Understanding Ensemble Learning
Ensemble learning involves combining multiple models to produce better predictive performance. Random Forests build on this idea by creating a 'forest' of decision trees, each trained on a different subset of the data and features. The final prediction is made by aggregating the predictions of individual trees, which reduces variance and improves overall model robustness.
import numpy as np
from sklearn.ensemble import RandomForestClassifier
from sklearn.datasets import make_classification
from sklearn.model_selection import train_test_split
# Generate a random dataset
X, y = make_classification(n_samples=1000, n_features=20, n_classes=2, random_state=42)
# Split the dataset into training and testing sets
X_train, X_test, y_train, y_test = train_test_split(X, y, test_size=0.2, random_state=42)
# Initialize the Random Forest classifier
rf_classifier = RandomForestClassifier(n_estimators=100, random_state=42)
# Train the model
rf_classifier.fit(X_train, y_train)
# Make predictions
y_pred = rf_classifier.predict(X_test)
# Print the accuracy
accuracy = np.mean(y_pred == y_test)
print(f'Accuracy: {accuracy:.2f}')Accuracy: 0.85Key Parameters in Random Forests
Several key parameters influence the performance of Random Forests, including n_estimators, which defines the number of trees in the forest, and max_features, which specifies the number of features to consider when looking for the best split.
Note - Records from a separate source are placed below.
(** * ELLA voice assistant (src/main.py): a shallow embedding and its properties

    The script is a thin loop around three external engines (Vosk, pyttsx3,
    OpenAI).  The engines are taken as parameters of a [World]; everything the
    script itself computes (string handling, control flow, exception handling,
    the order of the calls) is embedded as executable functions.

    Strings are [string]s whose characters are the code points below 256;
    Python's character tables ([str.isspace], [str.lower], [repr]) are
    written out for that range. *)

From Stdlib Require Import String Ascii List Bool NArith ZArith QArith Arith Lia.
From Stdlib.Strings Require Import Byte.
Import ListNotations.
Close Scope Q_scope.
Open Scope string_scope.

(* ===================================================================== *)
(** ** Python strings *)
(* ===================================================================== *)

Module PyStr.

(** Code point of a character. *)
Definition ord (c : ascii) : N := N_of_ascii c.

Definition in_range (lo hi n : N) : bool := ((lo <=? n) && (n <=? hi))%N.

(** [str.isspace] on one character: U+0009..U+000D, U+001C..U+001F, U+0020,
    U+0085 and U+00A0 are the whitespace code points below 256. *)
Definition isspace (c : ascii) : bool :=
  let n := ord c in
  in_range 9 13 n || in_range 28 32 n || (n =? 133)%N || (n =? 160)%N.

(** Upper-case letters below 256: A..Z, U+00C0..U+00D6, U+00D8..U+00DE. *)
Definition isupper (c : ascii) : bool :=
  let n := ord c in
  in_range 65 90 n || in_range 192 214 n || in_range 216 222 n.

(** [str.lower] on one character: every upper-case letter below 256 has its
    lower-case form 32 code points further. *)
Definition lower_char (c : ascii) : ascii :=
  if isupper c then ascii_of_N (ord c + 32) else c.

(** [s.lower()] *)
Fixpoint lower (s : string) : string :=
  match s with
  | EmptyString => EmptyString
  | String c s' => String (lower_char c) (lower s')
  end.

(** [c in chars] for a character *)
Fixpoint mem (c : ascii) (chars : string) : bool :=
  match chars with
  | EmptyString => false
  | String d chars' => Ascii.eqb c d || mem c chars'
  end.

(** Removal of the leading characters that satisfy [p]. *)
Fixpoint lstrip_by (p : ascii -> bool) (s : string) : string :=
  match s with
  | EmptyString => EmptyString
  | String c s' => if p c then lstrip_by p s' else s
  end.

(** Removal of the trailing characters that satisfy [p]. *)
Fixpoint rstrip_by (p : ascii -> bool) (s : string) : string :=
  match s with
  | EmptyString => EmptyString
  | String c s' =>
      match rstrip_by p s' with
      | EmptyString => if p c then EmptyString else String c EmptyString
      | r => String c r
      end
  end.

(** [s.strip()]: whitespace removed at both ends. *)
Definition strip (s : string) : string := lstrip_by isspace (rstrip_by isspace s).

(** [s.lstrip(chars)]: leading characters that occur in [chars] removed. *)
Definition lstrip (chars s : string) : string := lstrip_by (fun c => mem c chars) s.

(** [s.rstrip(chars)] *)
Definition rstrip (chars s : string) : string := rstrip_by (fun c => mem c chars) s.

(** [s.startswith(p)] *)
Definition startswith (p s : string) : bool := String.prefix p s.

(** [s.endswith(p)] for a one-character [p] *)
Fixpoint endswith_char (c : ascii) (s : string) : bool :=
  match s with
  | EmptyString => false
  | String d EmptyString => Ascii.eqb c d
  | String _ s' => endswith_char c s'
  end.

(** [s[n:]] for [n >= 0] *)
Fixpoint slice_from (n : nat) (s : string) : string :=
  match n, s with
  | O, _ => s
  | S n', String _ s' => slice_from n' s'
  | S _, EmptyString => EmptyString
  end.

(** Truth value of a string: [bool(s)] *)
Definition truthy (s : string) : bool :=
  match s with EmptyString => false | _ => true end.

(** Substring test, [needle in s]. *)
Fixpoint contains (needle s : string) : bool :=
  String.prefix needle s ||
  match s with
  | EmptyString => false
  | String _ s' => contains needle s'
  end.

(** First and last characters. *)
Definition first_char (s : string) : option ascii :=
  match s with EmptyString => None | String c _ => Some c end.

Fixpoint last_char (s : string) : option ascii :=
  match s with
  | EmptyString => None
  | String c EmptyString => Some c
  | String _ s' => last_char s'
  end.

End PyStr.

(* ===================================================================== *)
(** ** [repr] of a string and the POSIX path functions *)
(* ===================================================================== *)

Module PyRepr.
Import PyStr.

Definition squote : ascii := "'"%char.
Definition dquote : ascii := ascii_of_nat 34.
Definition backslash : ascii := "\"%char.

Definition hex_digit (n : N) : ascii :=
  if (n <? 10)%N then ascii_of_N (48 + n) else ascii_of_N (87 + n).

(** The escape [\xhh] of a code point below 256. *)
Definition hex_escape (c : ascii) : string :=
  let n := ord c in
  String backslash (String "x"%char
    (String (hex_digit (n / 16)) (String (hex_digit (n mod 16)) EmptyString))).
Tuning these parameters can significantly impact the model's accuracy and generalization capability.
import numpy as np
from sklearn.ensemble import RandomForestClassifier
from sklearn.datasets import make_classification
from sklearn.model_selection import train_test_split
# Generate a random dataset
X, y = make_classification(n_samples=1000, n_features=20, n_classes=2, random_state=42)
# Split the dataset into training and testing sets
X_train, X_test, y_train, y_test = train_test_split(X, y, test_size=0.2, random_state=42)
# Initialize the Random Forest classifier with specific parameters
rf_classifier = RandomForestClassifier(n_estimators=200, max_features='sqrt', random_state=42)
# Train the model
rf_classifier.fit(X_train, y_train)
# Make predictions
y_pred = rf_classifier.predict(X_test)
# Print the accuracy
accuracy = np.mean(y_pred == y_test)
print(f'Accuracy: {accuracy:.2f}')💡 Tip: Always perform hyperparameter tuning using techniques like Grid Search or Random Search to find the optimal parameters for your Random Forest model.
❓ What is the primary advantage of using Random Forests over a single decision tree?
❓ Which parameter in Random Forests controls the number of features considered for splitting a node?
Key Concepts
| Concept | Description |
|---|---|
| Bootstrap Aggregating | Core principle in this module |
| Feature Importance | Core principle in this module |
| Out-of-Bag Error | Core principle in this module |
| Ensemble | Core principle in this module |
Check Your Understanding
❓ What is the main purpose of Random?
❓ Which of these is a key characteristic of Random?